• _EXERCISE GOAL_
From the first line to the last, return the data exactly as written.

====================

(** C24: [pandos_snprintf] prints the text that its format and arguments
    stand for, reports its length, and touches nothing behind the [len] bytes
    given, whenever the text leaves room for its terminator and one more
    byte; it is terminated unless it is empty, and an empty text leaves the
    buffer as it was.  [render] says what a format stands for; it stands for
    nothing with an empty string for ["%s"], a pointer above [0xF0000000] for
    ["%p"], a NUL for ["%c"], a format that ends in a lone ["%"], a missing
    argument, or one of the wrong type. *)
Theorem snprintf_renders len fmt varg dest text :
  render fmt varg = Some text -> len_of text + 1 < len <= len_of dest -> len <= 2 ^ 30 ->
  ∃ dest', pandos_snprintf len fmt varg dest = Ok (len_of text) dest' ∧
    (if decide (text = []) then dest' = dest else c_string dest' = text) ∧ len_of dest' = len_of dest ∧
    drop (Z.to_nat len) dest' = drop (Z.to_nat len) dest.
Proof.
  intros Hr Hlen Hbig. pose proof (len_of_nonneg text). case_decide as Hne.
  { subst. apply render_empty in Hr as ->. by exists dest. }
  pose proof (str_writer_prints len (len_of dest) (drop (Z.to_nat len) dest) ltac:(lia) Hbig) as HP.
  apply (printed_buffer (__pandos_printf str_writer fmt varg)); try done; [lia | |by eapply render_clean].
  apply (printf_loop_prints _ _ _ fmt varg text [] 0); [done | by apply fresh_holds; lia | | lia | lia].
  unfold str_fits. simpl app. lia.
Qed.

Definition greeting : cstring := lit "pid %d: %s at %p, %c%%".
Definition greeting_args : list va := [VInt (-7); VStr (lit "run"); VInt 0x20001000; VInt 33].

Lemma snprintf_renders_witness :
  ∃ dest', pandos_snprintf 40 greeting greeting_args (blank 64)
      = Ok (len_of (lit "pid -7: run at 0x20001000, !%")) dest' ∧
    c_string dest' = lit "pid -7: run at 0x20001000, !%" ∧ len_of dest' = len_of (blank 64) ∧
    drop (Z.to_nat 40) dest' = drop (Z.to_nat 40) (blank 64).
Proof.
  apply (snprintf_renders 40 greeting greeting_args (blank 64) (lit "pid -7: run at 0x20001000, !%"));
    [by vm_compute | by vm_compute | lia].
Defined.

====================

• _RESPONSE BELOW_
(** C24: [pandos_snprintf] prints the text that its format and arguments
    stand for, reports its length, and touches nothing behind the [len] bytes
    given, whenever the text leaves room for its terminator and one more
    byte; it is terminated unless it is empty, and an empty text leaves the
    buffer as it was.  [render] says what a format stands for; it stands for
    nothing with an empty string for ["%s"], a pointer above [0xF0000000] for
    ["%p"], a NUL for ["%c"], a format that ends in a lone ["%"], a missing
    argument, or one of the wrong type. *)
Theorem snprintf_renders len fmt varg dest text :
  render fmt varg = Some text -> len_of text + 1 < len <= len_of dest -> len <= 2 ^ 30 ->
  ∃ dest', pandos_snprintf len fmt varg dest = Ok (len_of text) dest' ∧
    (if decide (text = []) then dest' = dest else c_string dest' = text) ∧ len_of dest' = len_of dest ∧
    drop (Z.to_nat len) dest' = drop (Z.to_nat len) dest.
Proof.
  intros Hr Hlen Hbig. pose proof (len_of_nonneg text). case_decide as Hne.
  { subst. apply render_empty in Hr as ->. by exists dest. }
  pose proof (str_writer_prints len (len_of dest) (drop (Z.to_nat len) dest) ltac:(lia) Hbig) as HP.
  apply (printed_buffer (__pandos_printf str_writer fmt varg)); try done; [lia | |by eapply render_clean].
  apply (printf_loop_prints _ _ _ fmt varg text [] 0); [done | by apply fresh_holds; lia | | lia | lia].
  unfold str_fits. simpl app. lia.
Qed.

Definition greeting : cstring := lit "pid %d: %s at %p, %c%%".
Definition greeting_args : list va := [VInt (-7); VStr (lit "run"); VInt 0x20001000; VInt 33].

Lemma snprintf_renders_witness :
  ∃ dest', pandos_snprintf 40 greeting greeting_args (blank 64)
      = Ok (len_of (lit "pid -7: run at 0x20001000, !%")) dest' ∧
    c_string dest' = lit "pid -7: run at 0x20001000, !%" ∧ len_of dest' = len_of (blank 64) ∧
    drop (Z.to_nat 40) dest' = drop (Z.to_nat 40) (blank 64).
Proof.
  apply (snprintf_renders 40 greeting greeting_args (blank 64) (lit "pid -7: run at 0x20001000, !%"));
    [by vm_compute | by vm_compute | lia].
Defined.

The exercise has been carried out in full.